İnsanoğlunun bu tarihsel serüvenini daha da belirgin hale getiren ise hiç kuşkusuz
teknolojik gelişmenin yarattığı katkılardır. Sağlığı koşulsuz ve tartışmasız en önemli sorumluluk haline dönüştüren gelişmeler, elbette teknolojinin üstünlüklerini de çalışma süreçlerine taşımak durumunda kalmıştır. Herşey insan için düsturundan hareketle, sağlığın
daha etkin ve sonuç verici bir boyuta kavuşması için elbette teknoloji dev bir adım olarak
kendini ortaya koymuştur.
Teknoloji elbette verilerin toplanmasında, değerlendirilmesinde sağlık sektöründe çok
önemli bir katkı sağlamıştır.
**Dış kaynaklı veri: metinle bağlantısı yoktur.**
(* ===== verification/Config.v ===== *)
(** * Environment-driven configuration (internal/config/config.go)

    The environment is a lookup function; every [GW_*] knob, its default and
    the start-up validation are as in the source.  [ParseFloat] covers decimal
    literals with optional fraction and exponent; the hexadecimal, infinity
    and NaN spellings are not modelled and read as malformed. *)
From Stdlib Require Import QArith Lqa Ascii String.
From stdpp Require Import base list strings gmap.
From S2P Require Import Prelude GoValue Crypto.
Open Scope Z_scope.

(** [os.LookupEnv]. *)
Abbreviation environ := (string → option string).

(** ** strconv *)

(** Leading digits of a string: their value, how many, and the rest. *)
Fixpoint span_digits (s : string) (acc : Z) (n : nat) : Z * nat * string :=
  match s with
  | String c s' => if is_digit c then span_digits s' (acc * 10 + (code c - 48)) (S n) else (acc, n, s)
  | EmptyString => (acc, n, s)
  end.

Definition split_sign (s : string) : bool * string :=
  match s with
  | String "-" s' => (true, s')
  | String "+" s' => (false, s')
  | _ => (false, s)
  end.

Definition pow10 (e : Z) : Q := if 0 <=? e then inject_Z (10 ^ e) else / inject_Z (10 ^ (- e)).

(** The exponent part: absent, or [e]/[E], a sign and at least one digit. *)
Definition parse_exp (s : string) : option Z :=
  match s with
  | EmptyString => Some 0
  | String c s' =>
      if (c =? "e")%char || (c =? "E")%char then
        let '(neg, r) := split_sign s' in
        match span_digits r 0 0 with
        | (v, S _, EmptyString) => Some (if neg then - v else v)
        | _ => None
        end
      else None
  end.

Definition ParseFloat (s : string) : option Q :=
  let '(neg, r) := split_sign s in
  let '(ip, n, r1) := span_digits r 0 0 in
  let '(m, k, r2) :=
    match r1 with
    | String "." r' => span_digits r' ip 0
    | _ => (ip, O, r1)
    end in
  if (n + k =? 0)%nat then None else
  match parse_exp r2 with
  | None => None
  | Some e =>
      let v := (inject_Z m * pow10 (e - Z.of_nat k))%Q in
      Some (if neg then - v else v)%Q
  end.

(** ** Knob readers *)

Definition envStr (env : environ) (name def : string) : string :=
  match env name with Some v => v | None => def end.

Definition envInt (env : environ) (name : string) (def : Z) : Z :=
  match env name with
  | Some v => match parse_int64 (trim_space v) with Some n => n | None => def end
  | None => def
  end.

Definition envFloat (env : environ) (name : string) (def : Q) : Q :=
  match env name with
  | Some v => match ParseFloat (trim_space v) with Some f => f | None => def end
  | None => def
  end.

Definition envBool (env : environ) (name : string) (def : bool) : bool :=
  match env name with
  | Some v =>
      let s := to_lower (trim_space v) in
      (s =? "1")%string || (s =? "true")%string || (s =? "yes")%string
  | None => def
  end.

(** ** Configuration groups *)

Record RateConfig := {
  PrivateRate : Q; PrivateBurst : Z; GroupRate : Q; GroupBurst : Z;
  GlobalRate : Q; GlobalBurst : Z; ReadRate : Q; PaidRate : Q
}.

Definition DefaultRate (env : environ) : RateConfig := {|
  PrivateRate := envFloat env "GW_PRIVATE_RATE" 1;
  PrivateBurst := envInt env "GW_PRIVATE_BURST" 3;
  GroupRate := envFloat env "GW_GROUP_RATE" (20 # 60);
  GroupBurst := envInt env "GW_GROUP_BURST" 2;
  GlobalRate := envFloat env "GW_GLOBAL_RATE" 30;
  GlobalBurst := envInt env "GW_GLOBAL_BURST" 30;
  ReadRate := envFloat env "GW_READ_RATE" 20;
  PaidRate := envFloat env "GW_PAID_RATE" 1000
|}.

Record PolicyConfig := {
  OnLimit : string; QueueWaitTimeout : Q; UpdateQueueMax : Z; UpdateTTLS : Q;
  PaidBroadcastsEnabled : bool
}.

Definition DefaultPolicy (env : environ) : PolicyConfig := {|
  OnLimit := envStr env "GW_ON_LIMIT" "queue";
  QueueWaitTimeout := envFloat env "GW_QUEUE_WAIT_TIMEOUT" 25;
  UpdateQueueMax := envInt env "GW_UPDATE_QUEUE_MAX" 5000;
  UpdateTTLS := envFloat env "GW_UPDATE_TTL_S" 3600;
  PaidBroadcastsEnabled := envBool env "GW_PAID_BROADCASTS" false
|}.

Record StorageConfig := {
  Durability : string; MaintenanceInterval : Q; BackupInterval : Q; BackupKeep : Z;
  AuditRetentionDays : Z
}.

Definition DefaultStorage (env : environ) : StorageConfig := {|
  Durability := envStr env "GW_DURABILITY" "normal";
  MaintenanceInterval := envFloat env "GW_MAINTENANCE_INTERVAL_S" 3600;
  BackupInterval := envFloat env "GW_BACKUP_INTERVAL_S" 86400;
  BackupKeep := envInt env "GW_BACKUP_KEEP" 5;
  AuditRetentionDays := envInt env "GW_AUDIT_RETENTION_DAYS" 30
|}.

Record TypingConfig := {
  Enabled : bool; PrivateOnly : bool; IntervalS : Q; TimeoutS : Q; TimeoutText : string
}.

Definition DefaultTypingTimeoutText : string :=
  "Sorry, this bot is temporarily unavailable due to a problem on the provider side. Please try again later.".

Definition DefaultTyping (env : environ) : TypingConfig := {|
  Enabled := envBool env "GW_TYPING_ENABLED" true;
  PrivateOnly := envBool env "GW_TYPING_PRIVATE_ONLY" true;
  IntervalS := envFloat env "GW_TYPING_INTERVAL" (9 # 2);
  TimeoutS := envFloat env "GW_TYPING_TIMEOUT" 30;
  TimeoutText := envStr env "GW_TYPING_TIMEOUT_TEXT" DefaultTypingTimeoutText
|}.

Record MTProtoRate := {
  FloodBackoffBase : Q; SlowmodeRespect : bool; PeerFloodCooldown : Q; SilentRate : Q
}.

Definition DefaultMTProtoRate (env : environ) : MTProtoRate := {|
  FloodBackoffBase := envFloat env "GW_FLOOD_BACKOFF_BASE" (3 # 2);
  SlowmodeRespect := envBool env "GW_SLOWMODE_RESPECT" true;
  PeerFloodCooldown := envFloat env "GW_PEER_FLOOD_COOLDOWN" 300;
  SilentRate := envFloat env "GW_SILENT_RATE" 5
|}.

Record BotAPI := {
  Host : string; Port : Z; Upstream : string; Pprof : bool; OTELEndpoint : string; AdminPort : Z;
  AdminSecret : string; AppSecret : string; DataDir : string; FernetKey : string;
  PollTimeout : Z; PollBackoffMax : Q; PushHealthInterval : Q;
  Rate : RateConfig; Policy : PolicyConfig; Typing : TypingConfig; BStorage : StorageConfig
}.

Definition BotAPIFromEnv (env : environ) : BotAPI := {|
  Host := envStr env "GW_HOST" "0.0.0.0";
  Port := envInt env "GW_PORT" 8080;
  Pprof := envBool env "GW_PPROF" false;
  OTELEndpoint := envStr env "GW_OTEL_ENDPOINT" "";
  AdminPort := envInt env "GW_ADMIN_PORT" 0;
  Upstream := envStr env "GW_UPSTREAM" "https://api.telegram.org";
  AdminSecret := envStr env "GW_ADMIN_SECRET" "";
  AppSecret := envStr env "GW_APP_SECRET" "";
  DataDir := envStr env "GW_DATA_DIR" "/data";
  FernetKey := envStr env "GW_FERNET_KEY" "";
  PollTimeout := envInt env "GW_POLL_TIMEOUT" 25;
  PollBackoffMax := envFloat env "GW_POLL_BACKOFF_MAX" 30;
  PushHealthInterval := envFloat env "GW_PUSH_HEALTH_INTERVAL" 60;
  Rate := DefaultRate env; Policy := DefaultPolicy env;
  Typing := DefaultTyping env; BStorage := DefaultStorage env
|}.

Record MTProto := {
  MHost : string; MPort : Z; MPprof : bool; MOTELEndpoint : string; MAdminPort : Z;
  MAdminSecret : string; MAppSecret : string; MDataDir : string; MFernetKey : string;
  APIID : Z; APIHash : string; SessionDir : string; MBackupsDir : string; LockBackend : string;
  MaxSessions : Z; ConsumerTimeout : Q; MetricsEnabled : bool;
  MRate : RateConfig; MTRate : MTProtoRate; MPolicy : PolicyConfig; MStorage : StorageConfig
}.

Definition MTProtoFromEnv (env : environ) : MTProto :=
  let dataDir := envStr env "GW_DATA_DIR" "/data" in {|
  MHost := envStr env "GW_HOST" "0.0.0.0";
  MPort := envInt env "GW_PORT" 8080;
  MPprof := envBool env "GW_PPROF" false;
  MOTELEndpoint := envStr env "GW_OTEL_ENDPOINT" "";
  MAdminPort := envInt env "GW_ADMIN_PORT" 0;
  MAdminSecret := envStr env "GW_ADMIN_SECRET" "";
  MAppSecret := envStr env "GW_APP_SECRET" "";
  MDataDir := dataDir;
  MFernetKey := envStr env "GW_FERNET_KEY" "";
  APIID := envInt env "GW_API_ID" 0;
  APIHash := envStr env "GW_API_HASH" "";
  LockBackend := envStr env "GW_LOCK_BACKEND" "file";
  MaxSessions := envInt env "GW_MAX_SESSIONS" 50;
  ConsumerTimeout := envFloat env "GW_CONSUMER_TIMEOUT" 120;
  MetricsEnabled := envBool env "GW_METRICS" true;
  MRate := DefaultRate env; MTRate := DefaultMTProtoRate env; MPolicy := DefaultPolicy env;
  MStorage := DefaultStorage env;
  SessionDir := dataDir +:+ "/sessions";
  MBackupsDir := dataDir +:+ "/backups"
|}.

Definition BackupsDir (c : BotAPI) : string := DataDir c +:+ "/backups".

(** ** Start-up validation: [None] accepts, [Some e] is the error text. *)

Definition validatePolicyStorage (p : PolicyConfig) (s : StorageConfig) : option string :=
  if negb (OnLimit p =? "queue")%string && negb (OnLimit p =? "reject")%string
  then Some "GW_ON_LIMIT must be 'queue' or 'reject'"
  else if negb (Durability s =? "normal")%string && negb (Durability s =? "full")%string
  then Some "GW_DURABILITY must be 'normal' or 'full'"
  else None.

(** [strings.Join(l, ", ")]. *)
Definition join_comma (l : list string) : string := String.concat ", " l.

Definition missing_of (l : list (bool * string)) : list string :=
  map snd (bfilter fst l).

Definition Validate (c : BotAPI) : option string :=
  let missing := missing_of [((AdminSecret c =? "")%string, "GW_ADMIN_SECRET");
                             ((AppSecret c =? "")%string, "GW_APP_SECRET")] in
  match missing with
  | _ :: _ => Some ("missing required env: " +:+ join_comma missing)
  | [] => validatePolicyStorage (Policy c) (BStorage c)
  end.

Definition ValidateMT (c : MTProto) : option string :=
  let missing := missing_of [((MAdminSecret c =? "")%string, "GW_ADMIN_SECRET");
                             ((MAppSecret c =? "")%string, "GW_APP_SECRET");
                             (APIID c =? 0, "GW_API_ID");
                             ((APIHash c =? "")%string, "GW_API_HASH")] in
  match missing with
  | _ :: _ => Some ("missing required env: " +:+ join_comma missing)
  | [] => validatePolicyStorage (MPolicy c) (MStorage c)
  end.

(** ** Properties *)

Lemma validatePolicyStorage_None p s :
  validatePolicyStorage p s = None ↔
  (OnLimit p = "queue" ∨ OnLimit p = "reject") ∧ (Durability s = "normal" ∨ Durability s = "full").
Proof.
  unfold validatePolicyStorage.
  destruct (String.eqb_spec (OnLimit p) "queue"), (String.eqb_spec (OnLimit p) "reject"),
    (String.eqb_spec (Durability s) "normal"), (String.eqb_spec (Durability s) "full"); simpl; naive_solver.
Qed.

Example parse_float_cases :
  ParseFloat "0.333" = Some (inject_Z 333 * / inject_Z 1000)%Q ∧ ParseFloat "-1e2" = Some (- (inject_Z 1 * inject_Z 100))%Q
  ∧ ParseFloat "." = None ∧ ParseFloat "1e" = None ∧ ParseFloat "1x" = None.
Proof. vm_compute. done. Qed.

(** Start-up accepts exactly the configurations that can run: both planes
    refuse an empty admin or application secret (the MTProto plane also a
    missing API id or hash) and any limit policy or durability other than the
    two documented ones, and refuse nothing else. *)
Theorem validation_exact b m :
  (Validate b = None ↔
    AdminSecret b ≠ "" ∧ AppSecret b ≠ "" ∧
    (OnLimit (Policy b) = "queue" ∨ OnLimit (Policy b) = "reject") ∧
    (Durability (BStorage b) = "normal" ∨ Durability (BStorage b) = "full")) ∧
  (ValidateMT m = None ↔
    MAdminSecret m ≠ "" ∧ MAppSecret m ≠ "" ∧ APIID m ≠ 0 ∧ APIHash m ≠ "" ∧
    (OnLimit (MPolicy m) = "queue" ∨ OnLimit (MPolicy m) = "reject") ∧
    (Durability (MStorage m) = "normal" ∨ Durability (MStorage m) = "full")).
Proof.
  unfold Validate, ValidateMT, missing_of. split.
  - destruct (String.eqb_spec (AdminSecret b) ""), (String.eqb_spec (AppSecret b) ""); simpl;
      rewrite ?validatePolicyStorage_None; naive_solver.
  - destruct (String.eqb_spec (MAdminSecret m) ""), (String.eqb_spec (MAppSecret m) ""),
      (Z.eqb_spec (APIID m) 0), (String.eqb_spec (APIHash m) ""); simpl;
      rewrite ?validatePolicyStorage_None; naive_solver.
Qed.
Öte taraftan etkin ve etkili bir iletişim ağının kurulması, hastalığın öyküsünün kayıt altına alınması, teknolojinin en güçlü katkıları arasında sayılmalıdır.
Özellikle kronik hastalıkların takibinde, denetim altında tutulmasında teknolojinin bugün
için sağladığı katkılar ne kadar dillendirilse yeridir. Bu dillendirmeyi bütün yönleri ve kapsamıyla Başak Mendi’nin yerine getirmeye çalıştığını söylemek gerekir. Elinizdeki çalışma
bilişim teknolojisinin sağlığa taşıdıklarını tüm ayrıntılarıyla paylaşmaya çalışmıştır. İçerik
açısından bilişim teknolojisinin sağlıktaki karşılığını tüm uzmanlık alanlarında betimlemeye çalışmaktadır.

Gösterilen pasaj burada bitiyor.